Inaccurate, infuriating and the source of many a family feud, the table-top game still offered the potential for magic moments – until the ball rolled into a blind spot
As a football-obsessed child in the mid-1980s, I got my fix wherever I could. If I wasn’t playing, I was watching it whenever it appeared on TV, or reading about it whenever it wasn’t. But growing up in a house with three football agnostics and one hater, it often felt like a solitary rather than communal interest.
Luckily though, what my family lacked in passion for the sport, they more than made up for in passion for beating each other at things. Subbuteo was too cerebral for us, too slow, and the fact that the ball was almost as tall as the players disproportionately irritated me.
We needed something more accessible and less tactical. There was only one table-top football game with which we could while away Sunday afternoons, and occasionally end them so angry with each other that we would not speak until Monday evening: Tomy’s Super Cup Football.
This was a battery-powered game featuring six players per side, with each outfield player allotted their own groove in the felt pitch. Each human player sat at either end of the tiny stadium, with knobs allowing you to make your men zip up and down their area of the pitch in a straight line – in some ways this was a disciplined take on football which cared little for modern conceits like players having the freedom to express themselves by leaving their zone. You used the same knob to both kick the ball, and to spin the players, giving the game an overall feel of a futuristic shrunken version of table football.
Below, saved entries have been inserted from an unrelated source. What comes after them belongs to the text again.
(** * PingPong_tracker: the particle filter and the Hough tracker of
    [motion_tracker.py]

    A shallow embedding of class [motionTracker].  The numeric code is
    written once, over an interface [Num] for the arithmetic of numpy's
    [float64] arrays, and read at two instances:

    - [binary64], IEEE 754 double precision (Rocq's primitive floats), the
      arithmetic the program runs: division by zero is not a fault but
      yields an infinity or NaN, and NaN propagates;
    - [exact], the real numbers, for the algebraic properties that the
      formulas have before rounding.

    Random draws ([np.random.normal], [np.random.uniform]) are inputs of the
    functions that consume them. *)

From Stdlib Require Import List ZArith Bool Lia Floats.
From Stdlib Require Import Reals Lra.
From Stdlib Require Import Ascii.
Import ListNotations.

Set Implicit Arguments.

(** ** Arithmetic *)

Class Num (F : Type) : Type := {
  fzero : F;
  fone : F;
  fadd : F -> F -> F;
  fsub : F -> F -> F;
  fmul : F -> F -> F;
  fdiv : F -> F -> F;
  fsqrt : F -> F;
  fabs : F -> F;
  fleb : F -> F -> bool;
  fltb : F -> F -> bool;
  (** conversion of a Python [int] to a float *)
  of_int : Z -> F;
  (** Python's [int(x)]: truncation toward zero; [None] where Python raises
      ([ValueError] on NaN, [OverflowError] on an infinity) *)
  to_int : F -> option Z
}.

Declare Scope num_scope.
Delimit Scope num_scope with num.
Notation "a + b" := (fadd a b) : num_scope.
Notation "a - b" := (fsub a b) : num_scope.
Notation "a * b" := (fmul a b) : num_scope.
Notation "a / b" := (fdiv a b) : num_scope.
Notation "a <=? b" := (fleb a b) : num_scope.
Notation "a <? b" := (fltb a b) : num_scope.

(** Truncation of a binary64 value, read off its sign, mantissa and
    exponent. *)
Definition float_to_int (x : float) : option Z :=
  match Prim2SF x with
  | S754_zero _ => Some 0%Z
  | S754_finite s m e =>
      let v := if (0 <=? e)%Z then (Zpos m * 2 ^ e)%Z
               else (Zpos m / 2 ^ (- e))%Z in
      Some (if s then (- v)%Z else v)
  | S754_infinity _ => None
  | S754_nan => None
  end.

Definition float_of_int (z : Z) : float :=
  SF2Prim (binary_normalize prec emax z 0 false).

#[export] Instance binary64 : Num float := {
  fzero := 0%float;
  fone := 1%float;
  fadd := PrimFloat.add;
  fsub := PrimFloat.sub;
  fmul := PrimFloat.mul;
  fdiv := PrimFloat.div;
  fsqrt := PrimFloat.sqrt;
  fabs := PrimFloat.abs;
  fleb := PrimFloat.leb;
  fltb := PrimFloat.ltb;
  of_int := float_of_int;
  to_int := float_to_int
}.

Definition Rleb (a b : R) : bool := if Rle_dec a b then true else false.
Definition Rltb (a b : R) : bool := if Rlt_dec a b then true else false.
Definition Rtrunc (a : R) : Z :=
  if Rle_dec 0 a then Int_part a else (- Int_part (- a))%Z.

#[export] Instance exact : Num R := {
  fzero := 0%R;
  fone := 1%R;
  fadd := Rplus;
  fsub := Rminus;
  fmul := Rmult;
  fdiv := Rdiv;
  fsqrt := sqrt;
  fabs := Rabs;
  fleb := Rleb;
  fltb := Rltb;
  of_int := IZR;
  to_int := fun a => Some (Rtrunc a)
}.

(** ** Arrays

    A one-dimensional array is a list.  A two-dimensional array of shape
    [(R, C)] that the program only reads and writes a column at a time
    ([current_state], [particle_histograms], the noise draws) is the list of
    its [C] columns, each a list of length [R]; a reduction along [axis=0]
    is then a reduction of each column. *)

Section Arrays.
Context {F : Type} `{Num F}.
Local Open Scope num_scope.

(** [a.sum()]: 0.0 on the empty array, else the elements added up from
    the first. *)
Definition np_sum (a : list F) : F :=
  match a with
  | [] => fzero
  | x :: t => fold_left fadd t x
  end.

(** [np.cumsum(a)] *)
Fixpoint cumsum_from (acc : F) (a : list F) : list F :=
  match a with
  | [] => []
  | x :: t => (acc + x) :: cumsum_from (acc + x) t
  end.

Definition np_cumsum (a : list F) : list F :=
  match a with
  | [] => []
  | x :: t => x :: cumsum_from x t
  end.

(** elementwise product of two arrays of one shape *)
Fixpoint np_multiply (a b : list F) : list F :=
  match a, b with
  | x :: a', y :: b' => (x * y) :: np_multiply a' b'
  | _, _ => []
  end.

(** [a / a.sum(axis=0)] on one column *)
Definition normalize (a : list F) : list F :=
  map (fun v => v / np_sum a) a.

(** [np.dot(u, v)] of two vectors *)
Definition dot (u v : list F) : F := np_sum (np_multiply u v).

(** [np.dot(M, v)]: [M] is given by its rows. *)
Definition matvec (M : list (list F)) (v : list F) : list F :=
  map (fun row => dot row v) M.

(** elementwise sum of two vectors *)
Fixpoint np_add (a b : list F) : list F :=
  match a, b with
  | x :: a', y :: b' => (x + y) :: np_add a' b'
  | _, _ => []
  end.

(** [np.identity(n)], by rows *)
Definition np_identity (n : nat) : list (list F) :=
  map (fun i => map (fun j => if Nat.eqb i j then fone else fzero) (seq 0 n))
      (seq 0 n).

(** [np.diag(d)], by rows *)
Definition np_diag (d : list F) : list (list F) :=
  map (fun i => map (fun j => if Nat.eqb i j then nth i d fzero else fzero)
                    (seq 0 (length d)))
      (seq 0 (length d)).

(** [l[i] = v] for [i] in range *)
Fixpoint list_set {A : Type} (l : list A) (i : nat) (v : A) : list A :=
  match l, i with
  | [], _ => []
  | _ :: t, O => v :: t
  | x :: t, S j => x :: list_set t j v
  end.

(** [M[i, j] = v] *)
Definition mat_set (M : list (list F)) (i j : nat) (v : F) : list (list F) :=
  list_set M i (list_set (nth i M []) j v).

End Arrays.

(** Python's [l[start:stop]]: a negative bound counts from the end, and
    bounds past either end are clipped. *)
Definition slice_index (len i : Z) : Z :=
  if (i <? 0)%Z then Z.max (i + len) 0 else Z.min i len.

Definition py_slice {A : Type} (start stop : Z) (l : list A) : list A :=
  let len := Z.of_nat (length l) in
  let a := slice_index len start in
  let b := slice_index len stop in
  firstn (Z.to_nat (b - a)) (skipn (Z.to_nat a) l).

(** [np.histogram(a, bins=n_bins, range=(0, 256))[0]] on integer pixel
    values: [n_bins] equal bins over [0, 256], the last one closed; values
    outside the range are not counted. *)
Definition bin_of (n_bins : nat) (v : Z) : option nat :=
  if ((0 <=? v) && (v <=? 256))%Z then
    Some (if (v =? 256)%Z then (n_bins - 1)%nat
          else Z.to_nat (v * Z.of_nat n_bins / 256))
  else None.

Definition in_bin (n_bins k : nat) (v : Z) : bool :=
  match bin_of n_bins v with
  | Some j => Nat.eqb j k
  | None => false
  end.

Definition np_histogram (n_bins : nat) (a : list Z) : list Z :=
  map (fun k => Z.of_nat (length (filter (in_bin n_bins k) a))) (seq 0 n_bins).

(** [mapM] for [option]: a loop whose body may raise. *)
Fixpoint traverse {A B : Type} (f : A -> option B) (l : list A)
  : option (list B) :=
  match l with
  | [] => Some []
  | x :: t =>
      match f x with
      | None => None
      | Some y =>
          match traverse f t with
          | None => None
          | Some ys => Some (y :: ys)
          end
      end
  end.

(** ** The particle filter

    A step that can raise returns an [option]; [None] stands for the
    exception. *)

(** [self.target_ROI]: the keys of the dictionary that the filter reads.
    The grayscale crop is a list of pixel rows. *)
Record target_ROI (F : Type) : Type := {
  image_gray : list (list Z);
  height : Z;
  width : Z;
  target_midpoint_x : F;
  target_midpoint_y : F
}.

(** The fields of [motionTracker] that the filter steps read and write.
    [n_particles] is the number of columns of [current_state]. *)
Record tracker (F : Type) : Type := {
  roi : target_ROI F;
  n_bins : nat;
  measurement_noise_sigma : Z;
  V_process_noise : list (list F);
  target_hist_values : list F;
  current_state : list (list F);
  particle_boxes : list (list F);
  particle_histograms : list (list F);
  particle_betas : list F;
  mmse_estimate : list F;
  mmse_estimate_box : list F
}.

Definition n_states : nat := 4.

Section ParticleFilter.
Context {F : Type} `{Num F}.
Local Open Scope num_scope.

(** [get_ROI], from the rectangle [r = (x, y, w, h)] that [cv2.selectROI]
    returns (four integers) and the grayscale frame.  The key ['height']
    receives the extent along x, [r[2]], and ['width'] the extent along y,
    [r[3]]. *)
Definition get_ROI (r : Z * Z * Z * Z) (img_gray : list (list Z))
  : target_ROI F :=
  let '(r0, r1, r2, r3) := r in
  let width := ((r1 + r3) - r1)%Z in
  let height := ((r0 + r2) - r0)%Z in
  {| image_gray :=
       map (py_slice r0 (r0 + r2)) (py_slice r1 (r1 + r3) img_gray);
     height := height;
     width := width;
     target_midpoint_x := of_int r0 + of_int height / of_int 2;
     target_midpoint_y := of_int r1 + of_int width / of_int 2 |}.

(** [get_target_hist]: [self.target_hist['values']] *)
Definition get_target_hist (n_bins : nat) (t : target_ROI F) : list F :=
  map of_int (np_histogram n_bins (concat (image_gray t))).

(** [compute_process_noise_variance] *)
Definition compute_process_noise_variance
    (process_noise_pos_sigma process_noise_vel_sigma : F) : list (list F) :=
  np_diag [process_noise_pos_sigma; process_noise_pos_sigma;
           process_noise_vel_sigma; process_noise_vel_sigma].

(** The matrix [A] that [propagate_particles] builds. *)
Definition transition_matrix (dt : F) : list (list F) :=
  mat_set (mat_set (np_identity n_states) 0 2 dt) 1 3 dt.

(** The new [current_state] of [propagate_particles]: [normal] is the
    array that [np.random.normal(size=(n_states, n_particles))] returns, by
    columns. *)
Fixpoint propagate_columns (A V : list (list F))
    (state normal : list (list F)) : list (list F) :=
  match state, normal with
  | s :: state', z :: normal' =>
      np_add (matvec A s) (matvec V z) :: propagate_columns A V state' normal'
  | _, _ => []
  end.

(** [propagate_particles] *)
Definition propagate_particles (dt : F) (normal : list (list F))
    (t : tracker F) : tracker F :=
  {| roi := roi t; n_bins := n_bins t;
     measurement_noise_sigma := measurement_noise_sigma t;
     V_process_noise := V_process_noise t;
     target_hist_values := target_hist_values t;
     current_state :=
       propagate_columns (transition_matrix dt) (V_process_noise t)
                         (current_state t) normal;
     particle_boxes := particle_boxes t;
     particle_histograms := particle_histograms t;
     particle_betas := particle_betas t;
     mmse_estimate := mmse_estimate t;
     mmse_estimate_box := mmse_estimate_box t |}.

(** The box that [update_particles_histograms] and
    [compute_MMSE_estimate] put around a point. *)
Definition box_around (t : target_ROI F) (x y : F) : list F :=
  [x - of_int (height t) / of_int 2;
   y - of_int (width t) / of_int 2;
   x + of_int (height t) / of_int 2;
   y + of_int (width t) / of_int 2].

(** [image_grayscale[int(box[1]):int(box[3]), int(box[0]):int(box[2])]] *)
Definition crop (image_grayscale : list (list Z)) (box : list F)
  : option (list (list Z)) :=
  match to_int (nth 1 box fzero), to_int (nth 3 box fzero),
        to_int (nth 0 box fzero), to_int (nth 2 box fzero) with
  | Some r0, Some r1, Some c0, Some c1 =>
      Some (map (py_slice c0 c1) (py_slice r0 r1 image_grayscale))
  | _, _, _, _ => None
  end.

(** One turn of the loop of [update_particles_histograms]: the box and
    the histogram of one particle. *)
Definition particle_histogram (t : target_ROI F) (n_bins : nat)
    (image_grayscale : list (list Z)) (s : list F)
  : option (list F * list F) :=
  let box := box_around t (nth 0 s fzero) (nth 1 s fzero) in
  match crop image_grayscale box with
  | None => None
  | Some im_crop =>
      Some (box, map of_int (np_histogram n_bins (concat im_crop)))
  end.

(** [update_particles_histograms], on the grayscale frame *)
Definition update_particles_histograms (image_grayscale : list (list Z))
    (t : tracker F) : option (tracker F) :=
  match traverse (particle_histogram (roi t) (n_bins t) image_grayscale)
                 (current_state t) with
  | None => None
  | Some bh =>
      Some {| roi := roi t; n_bins := n_bins t;
              measurement_noise_sigma := measurement_noise_sigma t;
              V_process_noise := V_process_noise t;
              target_hist_values := target_hist_values t;
              current_state := current_state t;
              particle_boxes := map fst bh;
              particle_histograms := map snd bh;
              particle_betas := particle_betas t;
              mmse_estimate := mmse_estimate t;
              mmse_estimate_box := mmse_estimate_box t |}
  end.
The matches were frenetic and infuriating in equal measure. One of the least enduring features was that it emitted an incessant, high-pitched whir, akin to a barrage of vuvuzelas inside your eardrum. Luckily my brother (the football hater, yet the one I usually ended up playing for hours on end) and I developed a sophisticated system for blocking this out, consisting of spending entire matches berating each other at high volume.